Structural insights into lipid membrane binding by human ferlins.

Ferlins are ancient membrane proteins with a unique architecture, and play central roles in crucial processes that involve Ca(2+)-dependent vesicle fusion. Despite their links to multiple human diseases and numerous functional studies, a mechanistic understanding of how these multi-C(2) domain-containing proteins interact with lipid membranes to promote membrane remodelling and fusion is currently lacking. Here we obtain near-complete cryo-electron microscopy structures of human myoferlin and dysferlin in their Ca(2+)- and lipid-bound states. We show that ferlins adopt compact, ring-like tertiary structures upon membrane binding. The top arch of the ferlin ring, composed of the C(2)C-C(2)D region, is rigid and exhibits only little variability across the observed functional states.
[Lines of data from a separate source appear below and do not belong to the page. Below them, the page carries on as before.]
Lemma dict_eq_permutation (d1 d2 : dict) :
  dict_wf d1 -> Permutation d1 d2 -> dict_eq d1 d2 = true.
Proof.
  intros W P. unfold dict_eq. apply andb_true_iff. split.
  - apply Nat.eqb_eq, Permutation_length, P.
  - apply forallb_forall. intros [k v] H. simpl.
    rewrite (@dict_get_in d2 k v).
    + apply bytes_eqb_eq. reflexivity.
    + unfold dict_wf, keys in *. eapply Permutation_NoDup; [|exact W].
      apply Permutation_map, P.
    + eapply Permutation_in; eauto.
Qed.

(** ** pickle: what the contract gives, and the reference codec meets it *)

Lemma pickle_dumps_injective (P : Pickle) :
  pickle_roundtrip P ->
  forall o1 o2 : CVSObject, pickle_dumps o1 = pickle_dumps o2 -> o1 = o2.
Proof.
  intros R o1 o2 E.
  assert (H : Some o1 = Some o2) by (rewrite <- (R o1), <- (R o2), E; reflexivity).
  injection H as ->. reflexivity.
Qed.

Lemma Tree_serialize_injective (P : Pickle) :
  pickle_roundtrip P ->
  forall t1 t2 : Tree, Tree_serialize t1 = Tree_serialize t2 -> t1 = t2.
Proof.
  intros R t1 t2 E. apply (pickle_dumps_injective R) in E. congruence.
Qed.

(** Trees that differ have different hashes, unless SHA-1 collides on
    their serialized forms. *)
Lemma Tree_get_hash_separates (P : Pickle) (t1 t2 : Tree) :
  pickle_roundtrip P -> t1 <> t2 ->
  Tree_serialize t1 <> Tree_serialize t2
  /\ (sha1_separates (Tree_serialize t1) (Tree_serialize t2) ->
      Tree_get_hash t1 <> Tree_get_hash t2).
Proof.
  intros R N.
  assert (S : Tree_serialize t1 <> Tree_serialize t2).
  { intros E. apply N, (Tree_serialize_injective R), E. }
  split; [exact S|]. intros Hsep. apply sha1_separates_neq; assumption.
Qed.

Module RefCodecFacts.
Import RefCodec.

Lemma dec_bool_enc (b : bool) (rest : bytes) :
  dec_bool (enc_bool b ++ rest) = Some (b, rest).
Proof. destruct b; reflexivity. Qed.

Lemma dec_class_enc (c : cvs_class) (rest : bytes) :
  dec_class (enc_class c ++ rest) = Some (c, rest).
Proof. destruct c; reflexivity. Qed.

Lemma dec_bytes_enc (l rest : bytes) :
  dec_bytes (enc_bytes l ++ rest) = Some (l, rest).
Proof.
  induction l as [|b r IH]; [reflexivity|].
  cbn [enc_bytes app dec_bytes]. rewrite IH. reflexivity.
Qed.

Lemma dec_str_enc (s : string) (rest : bytes) :
  dec_str (enc_str s ++ rest) = Some (s, rest).
Proof.
  unfold dec_str, enc_str. rewrite dec_bytes_enc, string_of_list_byte_of_string.
  reflexivity.
Qed.

Lemma dec_data_enc (d : TreeObjectData) (rest : bytes) :
  dec_data (enc_data d ++ rest) = Some (d, rest).
Proof.
  unfold dec_data, enc_data. rewrite <- !app_assoc.
  rewrite dec_str_enc, dec_class_enc, dec_bool_enc. destruct d; reflexivity.
Qed.

Lemma dec_dict_enc (d : dict) (rest : bytes) (fuel : nat) :
  length d < fuel -> dec_dict fuel (enc_dict d ++ rest) = Some (d, rest).
Proof.
  revert fuel. induction d as [|[k v] r IH]; intros [|fuel] L; simpl in L; try lia.
  - reflexivity.
  - cbn [enc_dict app dec_dict]. rewrite <- !app_assoc.
    rewrite dec_data_enc, dec_bytes_enc, IH by lia. reflexivity.
Qed.

Lemma enc_dict_length (d : dict) : length d < length (enc_dict d).
Proof.
  induction d as [|[k v] r IH]; simpl; [lia|]. rewrite !length_app. lia.
Qed.

Lemma dec_tree_enc (t : Tree) (rest : bytes) :
  dec_tree (enc_tree t ++ rest) = Some (t, rest).
Proof.
  unfold dec_tree, enc_tree. rewrite <- app_assoc.
  rewrite dec_dict_enc.
  - rewrite dec_bool_enc. destruct t; reflexivity.
  - rewrite length_app. pose proof (enc_dict_length (children t)). lia.
Qed.

Lemma dec_blob_enc (b : Blob) (rest : bytes) :
  dec_blob (enc_blob b ++ rest) = Some (b, rest).
Proof.
  unfold dec_blob, enc_blob. rewrite <- app_assoc.
  rewrite dec_bytes_enc, dec_bool_enc. destruct b; reflexivity.
Qed.

Lemma dec_commit_enc (c : Commit) (rest : bytes) :
  dec_commit (enc_commit c ++ rest) = Some (c, rest).
Proof.
  unfold dec_commit, enc_commit. rewrite <- !app_assoc.
  rewrite dec_tree_enc, dec_bytes_enc, dec_str_enc. destruct c; reflexivity.
Qed.

Lemma codec_roundtrip : pickle_roundtrip codec.
Proof.
  intros [b | t | c]; cbn [codec pickle_loads pickle_dumps dumps loads].
  - rewrite <- (app_nil_r (enc_blob b)), dec_blob_enc. reflexivity.
  - rewrite <- (app_nil_r (enc_tree t)), dec_tree_enc. reflexivity.
  - rewrite <- (app_nil_r (enc_commit c)), dec_commit_enc. reflexivity.
Qed.

End RefCodecFacts.

(** ** The store *)

Lemma store_get_set_same (st : Store) (a : nat) (o : CVSObject) :
  a < length st -> store_get (store_set st a o) a = Some o.
Proof.
  unfold store_get. revert a.
  induction st as [|x r IH]; intros [|a] L; simpl in *; try lia; auto.
  apply IH. lia.
Qed.

Lemma store_get_set_other (st : Store) (a a' : nat) (o : CVSObject) :
  a <> a' -> store_get (store_set st a o) a' = store_get st a'.
Proof.
  unfold store_get. revert a a'.
  induction st as [|x r IH]; intros [|a] [|a'] N; simpl; try reflexivity; try lia.
  apply IH. lia.
Qed.

Lemma store_get_new_old (st : Store) (o : CVSObject) (a : nat) :
  a < length st -> store_get (fst (store_new st o)) a = store_get st a.
Proof. intros L. unfold store_get, store_new. simpl. apply nth_error_app1, L. Qed.

Lemma store_get_new (st : Store) (o : CVSObject) :
  store_get (fst (store_new st o)) (snd (store_new st o)) = Some o.
Proof.
  unfold store_get, store_new. simpl.
  rewrite nth_error_app2, Nat.sub_diag by lia. reflexivity.
Qed.

Lemma store_get_bound (st : Store) (a : nat) (o : CVSObject) :
  store_get st a = Some o -> a < length st.
Proof. intros H. apply nth_error_Some. unfold store_get in H. congruence. Qed.

(* ===================================================================== *)
(** * The claims *)

(** C1.  The hash of a Blob is the SHA-1 digest of the header [b'blob #\0']
    followed by the content, whatever the removal flag is; and after a
    tombstone entry has been added to a Tree, a Blob held elsewhere in
    memory is as it was and still hashes to that digest. *)
Theorem Blob_get_hash_content_only (P : Pickle) (c : bytes) (r1 r2 : bool) :
  Blob_get_hash (Blob_init c r1) = Blob_get_hash (Blob_init c r2)
  /\ Blob_get_hash (Blob_init c r1) = sha1 (b_ "blob #" ++ [x00] ++ c)
  /\ forall (st : Store) (a_blob a_tree : nat) (t : Tree) (p : string) (h : bytes),
       store_get st a_blob = Some (A_Blob (Blob_init c r1)) ->
       store_get st a_tree = Some (A_Tree t) ->
       exists st' : Store,
         call_add_object st a_tree (tombstone p) h = Some st'
         /\ store_get st' a_tree = Some (A_Tree (Tree_add_object t (tombstone p) h))
         /\ store_get st' a_blob = Some (A_Blob (Blob_init c r1))
         /\ call_get_hash st' a_blob = Some (st', sha1 (b_ "blob #" ++ [x00] ++ c)).
Proof.
  assert (Hh : forall r, Blob_get_hash (Blob_init c r) = sha1 (b_ "blob #" ++ [x00] ++ c)).
  { intros r. unfold Blob_get_hash, Blob_header. simpl content.
    rewrite <- app_assoc. reflexivity. }
  split; [rewrite !Hh; reflexivity|]. split; [apply Hh|].
  intros st a_blob a_tree t p h Hb Ht.
  unfold call_add_object. rewrite Ht. eexists. split; [reflexivity|].
  assert (N : a_tree <> a_blob) by (intros ->; congruence).
  assert (G : store_get (store_set st a_tree (A_Tree (Tree_add_object t (tombstone p) h))) a_blob
              = Some (A_Blob (Blob_init c r1))).
  { rewrite store_get_set_other by exact N. exact Hb. }
  split; [apply store_get_set_same, (store_get_bound _ _ Ht)|].
  split; [exact G|].
  unfold call_get_hash. rewrite G. simpl get_hash. rewrite Hh. reflexivity.
Qed.

Lemma Blob_get_hash_content_only_witness :
  let st := [A_Blob (Blob_init (b_ "hello") false); A_Tree (Tree_init false)] in
  let st' := [A_Blob (Blob_init (b_ "hello") false);
              A_Tree (Tree_add_object (Tree_init false) (tombstone "a.txt") hash_hello)] in
  (store_get st 0 = Some (A_Blob (Blob_init (b_ "hello") false))
   /\ store_get st 1 = Some (A_Tree (Tree_init false)))
  /\ call_add_object st 1 (tombstone "a.txt") hash_hello = Some st'
  /\ call_get_hash (P:=RefCodec.codec) st' 0
     = Some (st', sha1 (b_ "blob #" ++ [x00] ++ b_ "hello")).
Proof.
  intros st st'.
  split; [split; reflexivity|]. split; [reflexivity|].
  destruct (proj2 (proj2 (Blob_get_hash_content_only RefCodec.codec (b_ "hello") false true))
              st 0 1 (Tree_init false) "a.txt"%string hash_hello eq_refl eq_refl)
    as (st0 & Hcall & _ & _ & Hhash).
  assert (E : st0 = st').
  { unfold call_add_object in Hcall. simpl in Hcall. injection Hcall as <-. reflexivity. }
  rewrite E in Hhash. exact Hhash.
Defined.

(** C10.  [get_hash()] returns 20 bytes, writes nothing, and a second call
    on the same object returns the same bytes. *)
Theorem get_hash_deterministic (P : Pickle) (st : Store) (a : nat) (o : CVSObject) :
  store_get st a = Some o ->
  exists h : bytes,
    length h = 20
    /\ h = get_hash o
    /\ call_get_hash st a = Some (st, h)
    /\ forall (st1 : Store) (h1 : bytes),
         call_get_hash st a = Some (st1, h1) ->
         call_get_hash st1 a = Some (st1, h1).
Proof.
  intros Ho. exists (get_hash o). unfold call_get_hash. rewrite Ho.
  split; [|split; [reflexivity|split; [reflexivity|]]].
  - destruct o as [b | t | c]; apply sha1_length.
  - intros st1 h1 E. injection E as <- <-. rewrite Ho. reflexivity.
Qed.

Lemma get_hash_deterministic_witness :
  let t := Tree_add_object (Tree_init false) (tombstone "a.txt") [] in
  let st := [A_Blob (Blob_init (b_ "hello") false); A_Tree t;
             A_Commit (Commit_init t "first")] in
  store_get st 2 = Some (A_Commit (Commit_init t "first"))
  /\ exists h : bytes,
       length h = 20
       /\ h = get_hash (P:=RefCodec.codec) (A_Commit (Commit_init t "first"))
       /\ call_get_hash (P:=RefCodec.codec) st 2 = Some (st, h)
       /\ forall (st1 : Store) (h1 : bytes),
            call_get_hash (P:=RefCodec.codec) st 2 = Some (st1, h1) ->
            call_get_hash (P:=RefCodec.codec) st1 2 = Some (st1, h1).
Proof.
  intros t st. split; [reflexivity|].
  apply (@get_hash_deterministic RefCodec.codec st 2). reflexivity.
Defined.

(** ** Commit chaining *)

Lemma app_eq_same_length (A : Type) (a b c d : list A) :
  length a = length b -> a ++ c = b ++ d -> a = b /\ c = d.
Proof.
  revert b. induction a as [|x a IH]; intros [|y b] L E; simpl in *; try discriminate.
  - auto.
  - injection E as -> E. injection L as L. destruct (IH b L E) as [-> ->]. auto.
Qed.

(** A Commit made by the constructor is not its own parent. *)
Lemma Commit_init_not_own_parent (P : Pickle) (t : Tree) (m : string) :
  parent_commit_hash (Commit_init t m) <> Commit_get_hash (Commit_init t m).
Proof.
  intros E. apply (f_equal (@length byte)) in E.
  unfold Commit_get_hash in E. rewrite sha1_length in E. discriminate.
Qed.

(** Two Commits whose hash inputs are equal have the same parent hash. *)
Lemma Commit_preimage_parent (P : Pickle) (c p : Commit) :
  Commit_header ++ Tree_get_hash (tree c) ++ parent_commit_hash c
  = Commit_header ++ Tree_get_hash (tree p) ++ parent_commit_hash p ->
  parent_commit_hash c = parent_commit_hash p.
Proof.
  intros E. apply app_inv_head in E.
  apply app_eq_same_length in E; [tauto|].
  unfold Tree_get_hash. rewrite !sha1_length. reflexivity.
Qed.

(** C4.  [p.derive_commit(t, m)] returns a Commit with tree [t], message
    [m] and the hash of [p] as parent hash.  In memory the new Commit is a
    fresh object and every object that was there before, [p] included, is
    as it was.  The new Commit's hash differs from the hash of [p], for a
    [p] that is not its own parent and as long as SHA-1 does not collide
    on the two hash inputs. *)
Theorem derive_commit_spec (P : Pickle) (p : Commit) (t : Tree) (m : string) :
  let c := Commit_derive_commit p t m in
  tree c = t
  /\ message c = m
  /\ parent_commit_hash c = Commit_get_hash p
  /\ (forall (st : Store) (a : nat),
        store_get st a = Some (A_Commit p) ->
        exists st' : Store,
          call_derive_commit st a t m = Some (st', length st)
          /\ store_get st' (length st) = Some (A_Commit c)
          /\ store_get st' a = Some (A_Commit p)
          /\ forall b : nat, b < length st -> store_get st' b = store_get st b)
  /\ (parent_commit_hash p <> Commit_get_hash p ->
      sha1_separates
        (b_ "commit #" ++ [x00] ++ Tree_get_hash (tree c) ++ parent_commit_hash c)
        (b_ "commit #" ++ [x00] ++ Tree_get_hash (tree p) ++ parent_commit_hash p) ->
      Commit_get_hash c <> Commit_get_hash p).
Proof.
  intros c. split; [reflexivity|]. split; [reflexivity|]. split; [reflexivity|]. split.
  - intros st a Hp. unfold call_derive_commit. rewrite Hp.
    pose proof (store_get_new st (A_Commit (Commit_init t m))) as Hn.
    pose proof (store_get_bound _ _ Hp) as La.
    unfold store_new in *. simpl fst in Hn. simpl snd in Hn. rewrite Hn.
    eexists. split; [reflexivity|].
    assert (F : forall b, b < length st ->
                store_get (store_set (st ++ [A_Commit (Commit_init t m)]) (length st)
                             (A_Commit (set_parent_commit_hash (Commit_init t m)
                                          (Commit_get_hash p)))) b
                = store_get st b).
    { intros b Lb. rewrite store_get_set_other by lia.
      apply (store_get_new_old st (A_Commit (Commit_init t m)) Lb). }
    split; [|split; [rewrite F by exact La; exact Hp | exact F]].
    apply store_get_set_same. rewrite length_app. simpl. lia.
  - intros Hown Hsep E.
    assert (Hpre : forall k : Commit,
               Commit_get_hash k
               = sha1 (b_ "commit #" ++ [x00] ++ Tree_get_hash (tree k)
                       ++ parent_commit_hash k)).
    { intros k. unfold Commit_get_hash, Commit_header.
      rewrite <- app_assoc. reflexivity. }
    rewrite (Hpre c), (Hpre p) in E. apply Hsep in E.
    change (b_ "commit #" ++ [x00] ++ Tree_get_hash (tree c) ++ parent_commit_hash c)
      with ((b_ "commit #" ++ [x00]) ++ Tree_get_hash (tree c) ++ parent_commit_hash c) in E.
    change (b_ "commit #" ++ [x00] ++ Tree_get_hash (tree p) ++ parent_commit_hash p)
      with ((b_ "commit #" ++ [x00]) ++ Tree_get_hash (tree p) ++ parent_commit_hash p) in E.
    apply (@Commit_preimage_parent P c p) in E.
    apply Hown. rewrite <- E. reflexivity.
Qed.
In contrast, the N-terminal C(2)B and the C-terminal C(2)F-C(2)G domains cycle between alternative conformations and, in response to Ca(2+), close the ferlin ring, promoting tight interaction with the target membrane. Probing key domain interfaces validates the observed architecture, and informs a model of how ferlins engage lipid bilayers in a Ca(2+)-dependent manner. This work reveals the general principles of human ferlin structures and provides a framework for future analyses of ferlin-dependent cellular functions and disease mechanisms.